(* ===== verification/PropNumber.v ===== *)
(** Integer values of the property tree: they are set, added to, toggled and
    kept in their clipping range (prop_set_int_exl, prop_add_int_ex,
    prop_toggle_int_ex, prop_set_int_clipping_range). *)
From S2P Require Import Prelude PropStore PropTree PropSub PropLogic PropWorld PropQueue PropWf PropMirror PropDestroy PropOps.

Local Open Scope Z_scope.

(** * Clipping *)

Definition clip (r : option (Z * Z)) (v : Z) : Z :=
  match r with
  | Some (lo, hi) => Z.max lo (Z.min v hi)
  | None => v
  end.

Lemma clip_bounds lo hi v : lo <= hi -> lo <= clip (Some (lo, hi)) v <= hi.
Proof. simpl. lia. Qed.

Lemma clip_inside lo hi v : lo <= v <= hi -> clip (Some (lo, hi)) v = v.
Proof. simpl. lia. Qed.

Lemma wp_clip (b : bool) r v (Q : Z -> store -> Prop) st : (b = true -> is_Some r) ->
  Q (if b then clip r v else v) st -> wp (clip_int b r v) Q st.
Proof.
  intros Hr HQ. unfold clip_int. destruct b; [|by apply wp_ret]. destruct (Hr eq_refl) as [[lo hi] ->].
  apply wp_ret. simpl in HQ. set (w := if hi <? v then hi else v).
  assert ((if w <? lo then lo else w) = Z.max lo (Z.min v hi)) as ->; [|done].
  destruct (Z.ltb_spec w lo); unfold w in *; destruct (Z.ltb_spec hi v); lia.
Qed.

Lemma clipped_range x v r : ok_prop x -> hp_val x = PInt v r -> hp_clipped x = true -> is_Some r.
Proof. intros Hok Hv Hc. apply (ok_clipped _ Hok) in Hc. rewrite Hv in Hc. destruct r; [by eexists|done]. Qed.

Section number.
Variable K : sid -> Prop.
Context {LP : list (option pid)} {LS : list sid}.
#[local] Notation leads := (leads K (LP := LP) (LS := LS)).
#[local] Notation skips := (skips K).

(** A value is set and announced where another one was stored already. *)
Lemma wp_new_value2 O p x x1 f skipme how A S E st :
  at_ ∅ LP LS (<[p := x1]> A) S E st -> good K O A S E -> A !! p = Some x -> setter f -> ok_prop (f x1) -> skips skipme ->
  childs (hp_val x) = [] -> childs (hp_val (f x1)) = [] -> hp_parent (f x1) = hp_parent x ->
  hp_value_subscriptions (f x1) = hp_value_subscriptions x ->
  hp_canonical_subscriptions (f x1) = hp_canonical_subscriptions x ->
  leads O (_ ← upd_prop p f; prop_notify_value p skipme how) (fun _ A' S' _ => A' = <[p := f x1]> A /\ S' = S) st.
Proof.
  intros H HG Ex Hf Hok Hs Hc Hc' Hp Hv Hcs. apply wp_bind. eapply wp_at_upd; [exact H|apply lookup_insert_eq|done| |].
  { destruct Hok as [Hok _]. by destruct (hp_val (f x1)). }
  intros st1 H1. rewrite insert_insert_eq in H1.
  assert (wf_subs (<[p := f x1]> A) S) as HS by (apply (subs_update _ _ _ x); [apply HG|done..]).
  eapply wp_w_value; [exact H1|done|apply lookup_insert_eq|done|]. intros st2 H2.
  eexists _, _, _. split; [exact H2|]. split; [|done]. by apply (good_value K O A S E p x).
Qed.

(** The bounds of a float are converted with it; beyond the range of [int]
    that is undefined. *)
Definition floats_fit (x : prop) : Prop :=
  match hp_val x with
  | PFloat v r => (exists i, f32_to_int v = Ok i) /\
      match r with Some (a, b) => (exists i, f32_to_int a = Ok i) /\ (exists i, f32_to_int b = Ok i) | None => True end
  | _ => True
  end.

Lemma int_ok x v r : ok_prop x -> (hp_clipped x = true -> is_Some r) -> ok_prop (set_val (PInt v r) x).
Proof. intros Hok Hr. apply value_ok; [done..|]. intros Hc. destruct (Hr Hc) as [? ->]. done. Qed.

Lemma wp_float_to_int p x v r A S E st (Q : unit -> store -> Prop) : at_ ∅ LP LS A S E st -> A !! p = Some x ->
  hp_val x = PFloat v r -> floats_fit x ->
  (forall i r' st', (is_Some r -> is_Some r') -> at_ ∅ LP LS (<[p := set_val (PInt i r') x]> A) S E st' -> Q tt st') ->
  wp (prop_float_to_int p) Q st.
Proof.
  intros H Ex Hv Hf HQ. unfold floats_fit in Hf. rewrite Hv in Hf. destruct Hf as [[i Hi] Hr].
  unfold prop_float_to_int. apply wp_bind. eapply wp_at_get; [exact H|exact Ex|]. intros x0 E0 Hx0.
  assert (hp_val x0 = PFloat v r) as Hv0 by (by rewrite Hx0 in Hv). rewrite Hv0.
  assert (forall r' (k : unit), (is_Some r -> is_Some r') -> wp (put_prop p (set_val (PInt i r') x0)) Q st) as Hput.
  { intros r' _ Hrr. eapply (wp_at_put p x0); [exact H|done|by rewrite Hv0|done|done|]. intros st' H'.
    apply (HQ i r'); [done|]. change (tprop (set_val (PInt i r') x0)) with (set_val (PInt i r') (tprop x0)) in H'. by rewrite <- Hx0 in H'. }
  apply wp_bind, (wp_lift _ i); [done|]. apply wp_bind. destruct r as [[a b]|].
  - destruct Hr as [[ia Ha] [ib Hb]]. apply wp_bind, (wp_lift _ ia); [done|]. apply wp_bind, (wp_lift _ ib), wp_ret; [done|].
    apply Hput; [done|]. intros _. by eexists.
  - apply wp_ret, Hput; [done|]. by intros [? ?].
Qed.

Lemma wp_get_int p x v r A S E st (Q : bool * (Z * option (Z * Z)) -> store -> Prop) : at_ ∅ LP LS A S E st ->
  A !! p = Some x -> hp_val x = PInt v r -> Q (hp_clipped x, (v, r)) st -> wp (get_int p) Q st.
Proof.
  intros H Ex Hv HQ. unfold get_int. apply wp_bind. eapply wp_at_get; [exact H|exact Ex|]. intros x0 _ Hx0.
  assert (hp_val x0 = PInt v r) as -> by (by rewrite Hx0 in Hv). apply wp_ret.
  assert (hp_clipped x0 = hp_clipped x) as -> by by rewrite Hx0. done.
Qed.

(** What becomes of a property whose value is set to an integer. *)
Definition int_set (A A' : ptree) (p : pid) (x : prop) (v : Z) : Prop :=
  match hp_val x with
  | PInt old r => A' = if old =? v then A else <[p := set_val (PInt (if hp_clipped x then clip r v else v) r) x]> A
  | PFloat _ _ => exists r, A' = <[p := set_val (PInt v r) x]> A
  | _ => refused A p x /\ A' = A \/ ~ refused A p x /\ cleared A A' p (set_val (PInt v None) x)
  end.

Lemma wp_set_int O p x skipme v A S E st : at_ ∅ LP LS A S E st -> good K O A S E -> A !! p = Some x -> skips skipme ->
  floats_fit x -> leads O (prop_set_int_exl p skipme v) (fun _ A' S' E' => int_set A A' p x v) st.
Proof.
  intros H HG Ex Hsk Hf. pose proof (t_ok _ _ (g_tree _ _ _ _ _ HG) p x Ex) as Hok. unfold prop_set_int_exl, int_set.
  apply wp_bind. eapply wp_at_get; [exact H|exact Ex|]. intros x0 _ Hx0.
  assert (hp_val x0 = hp_val x) as -> by by rewrite Hx0. rewrite (at_live _ _ _ H Ex).
  assert (hp_clipped x0 = hp_clipped x) as -> by by rewrite Hx0.
  set (Pc := fun (_ : unit) (A' : ptree) (_ : psubs) (_ : sid -> list pevent) =>
    refused A p x /\ A' = A \/ ~ refused A p x /\ cleared A A' p (set_val (PInt v None) x)).
  assert (leads O (r ← (refused ← prop_clean prop_destroy0 p; mret (if refused : bool then None else Some (v, None)));
    match r with
    | None => mret tt
    | Some (v, r) => _ ← upd_prop p (set_val (PInt v r)); prop_notify_value p skipme 0
    end) Pc st) as Hclean.
  { apply wp_bind, wp_bind. eapply wp_mono; [by eapply (wp_clean K O p x A S E)|].
    intros [|] st1 (A1 & S1 & E1 & H1 & G1 & HP); apply wp_ret.
    - apply (leads_ret K _ _ _ A1 S1 E1); [done..|]. left. by destruct HP as (? & -> & _).
    - destruct HP as [Hr [C1 C2 C3]]. destruct (voided_same x) as (V1 & V2 & V3 & V4).
      eapply leads_mono; [eapply (wp_new_value K O p (voided x) (set_val (PInt v None)) skipme 0 A1 S1 E1 st1); try done|].
      + apply int_ok; [by apply voided_ok|]. rewrite V4. intros Hc. destruct Hr. by left.
      + apply voided_childs.
      + intros u A2 S2 E2 [-> ->]. right. split; [done|]. rewrite voided_set. split.
        * apply lookup_insert_eq.
        * intros q. rewrite kids_insert. destruct (decide (p = q)); [apply list_subseteq_nil|apply C2].
        * intros q Hq. rewrite lookup_insert_ne; [by apply C3|]. intros <-. apply Hq, rtc_refl. }
  destruct (hp_val x) as [| | | |fv fr|old r| | |] eqn:Hv; try exact Hclean.
  - apply wp_bind, wp_bind. eapply wp_float_to_int; [exact H|exact Ex|exact Hv|done|]. intros i r' st1 Hr' H1.
    apply wp_bind. eapply wp_get_int; [exact H1|apply lookup_insert_eq|done|]. apply wp_ret.
    eapply leads_mono; [eapply (wp_new_value2 O p x _ (set_val (PInt v r')) skipme 0 A S E st1 H1); try done|].
    + change (ok_prop (set_val (PInt v r') x)). apply int_ok; [done|]. intros Hc. apply Hr'. apply (ok_clipped _ Hok) in Hc. rewrite Hv in Hc. destruct fr; [by eexists|done].
    + by rewrite Hv.
    + intros u A2 S2 E2 [-> ->]. by exists r'.
  - apply wp_bind. destruct (Z.eqb_spec old v) as [->|Hne].
    + apply wp_ret. by apply (leads_ret K _ _ _ A S E).
    + apply wp_bind, wp_clip; [by apply (clipped_range x old r)|]. apply wp_ret.
      eapply leads_mono; [eapply (wp_new_value K O p x (set_val (PInt _ r)) skipme 0 A S E st H HG Ex); try done|].
      * apply int_ok; [done|]. by apply (clipped_range x old r).
      * by rewrite Hv.
      * by intros u A2 S2 E2 [-> ->].
Qed.

(** ** A property that is an integer already *)

Lemma wp_int_locked p x v r A S E st (Q : bool -> store -> Prop) : at_ ∅ LP LS A S E st -> A !! p = Some x ->
  hp_val x = PInt v r -> Q true st -> wp (get_int_locked p) Q st.
Proof.
  intros H Ex Hv HQ. apply wp_bind. eapply wp_at_get; [exact H|exact Ex|]. intros x0 _ Hx0.
  assert (hp_val x0 = PInt v r) as -> by (by rewrite Hx0 in Hv). by apply wp_ret.
Qed.

Lemma wp_add_int O p x skipme old r v A S E st : at_ ∅ LP LS A S E st -> good K O A S E -> A !! p = Some x -> skips skipme ->
  hp_val x = PInt old r -> chk_int (old + v) = Ok (old + v) ->
  leads O (prop_add_int_ex (Some p) skipme v) (fun _ A' S' E' =>
    A' = <[p := set_val (PInt (if hp_clipped x then clip r (old + v) else old + v) r) x]> A) st.
Proof.
  intros H HG Ex Hsk Hv Hc. pose proof (t_ok _ _ (g_tree _ _ _ _ _ HG) p x Ex) as Hok.
  apply wp_bind. eapply wp_int_locked; [exact H|exact Ex|exact Hv|]. simpl.
  apply wp_bind. eapply wp_get_int; [exact H|exact Ex|exact Hv|]. apply wp_bind, (wp_lift _ (old + v)); [done|].
  apply wp_bind, wp_clip; [by apply (clipped_range x old r)|]. set (w := if hp_clipped x then _ else _).
  destruct (Z.eqb_spec w old) as [Hw|Hne].
  - apply (leads_ret K _ _ _ A S E); [done..|]. rewrite Hw, <- Hv. assert (set_val (hp_val x) x = x) as -> by by destruct x. by rewrite insert_id.
  - eapply leads_mono; [eapply (wp_new_value K O p x (set_val (PInt w r)) skipme 0 A S E st H HG Ex); try done|].
    + apply int_ok; [done|]. by apply (clipped_range x old r).
    + by rewrite Hv.
    + by intros u A2 S2 E2 [-> ->].
Qed.

Lemma wp_toggle_int O p x skipme old r A S E st : at_ ∅ LP LS A S E st -> good K O A S E -> A !! p = Some x -> skips skipme ->
  hp_val x = PInt old r ->
  leads O (prop_toggle_int_ex (Some p) skipme) (fun _ A' S' E' =>
    A' = <[p := set_val (PInt (if old =? 0 then 1 else 0) r) x]> A) st.
Proof.
  intros H HG Ex Hsk Hv. pose proof (t_ok _ _ (g_tree _ _ _ _ _ HG) p x Ex) as Hok.
  apply wp_bind. eapply wp_int_locked; [exact H|exact Ex|exact Hv|]. simpl.
  apply wp_bind. eapply wp_get_int; [exact H|exact Ex|exact Hv|].
  eapply leads_mono; [eapply (wp_new_value K O p x (set_val (PInt _ r)) skipme 0 A S E st H HG Ex); try done|].
  - apply int_ok; [done|]. by apply (clipped_range x old r).
  - by rewrite Hv.
  - by intros u A2 S2 E2 [-> ->].
Qed.

Lemma wp_clipping_range O p x old r lo hi A S E st : at_ ∅ LP LS A S E st -> good K O A S E -> A !! p = Some x ->
  hp_val x = PInt old r ->
  leads O (prop_set_int_clipping_range (Some p) lo hi) (fun _ A' S' E' => exists x',
    A' = <[p := x']> A /\ hp_val x' = PInt (clip (Some (lo, hi)) old) (Some (lo, hi)) /\ hp_clipped x' = true) st.
Proof.
  intros H HG Ex Hv. pose proof (t_ok _ _ (g_tree _ _ _ _ _ HG) p x Ex) as Hok. destruct Hok as [O1 O2 O3 O4 O5 O6 O7 O8].
  apply wp_bind. eapply wp_int_locked; [exact H|exact Ex|exact Hv|]. cbn [negb]; cbn iota.
  apply wp_bind. eapply wp_get_int; [exact H|exact Ex|exact Hv|]. apply wp_bind.
  eapply wp_at_upd; [exact H|exact Ex|done|done|]. intros st1 H1. set (x1 := set_flags _ _ _ _ _ _ _) in *.
  assert (ok_prop x1) as Hok1 by (by split). assert (skips None) as Hsk by done.
  assert (good K O (<[p := x1]> A) S E) as G1.
  { apply (good_update K O A S E p x); [done|done|done|by rewrite Hv|by rewrite Hv|done..]. }
  apply wp_bind, wp_clip; [by eexists|]. set (w := clip _ _). change (if true then w else old) with w.
  destruct (Z.eqb_spec w old) as [Hw|Hne].
  - apply (leads_ret K _ _ _ (<[p := x1]> A) S E); [done..|]. exists x1. split; [done|]. by rewrite Hw.
  - eapply leads_mono; [eapply (wp_new_value K O p x1 (set_val (PInt w _)) None 0 _ S E st1 H1 G1 (lookup_insert_eq _ _ _)); try done|].
    intros u A2 S2 E2 [-> ->]. eexists. split; [by rewrite insert_insert_eq|]. done.
Qed.

End number.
++++++++
[WHAT THE TASK REQUIRES]:
The required output is every line above that contains the string "cleared".

[OUTPUT]:
  | _ => refused A p x /\ A' = A \/ ~ refused A p x /\ cleared A A' p (set_val (PInt v None) x)
    refused A p x /\ A' = A \/ ~ refused A p x /\ cleared A A' p (set_val (PInt v None) x)).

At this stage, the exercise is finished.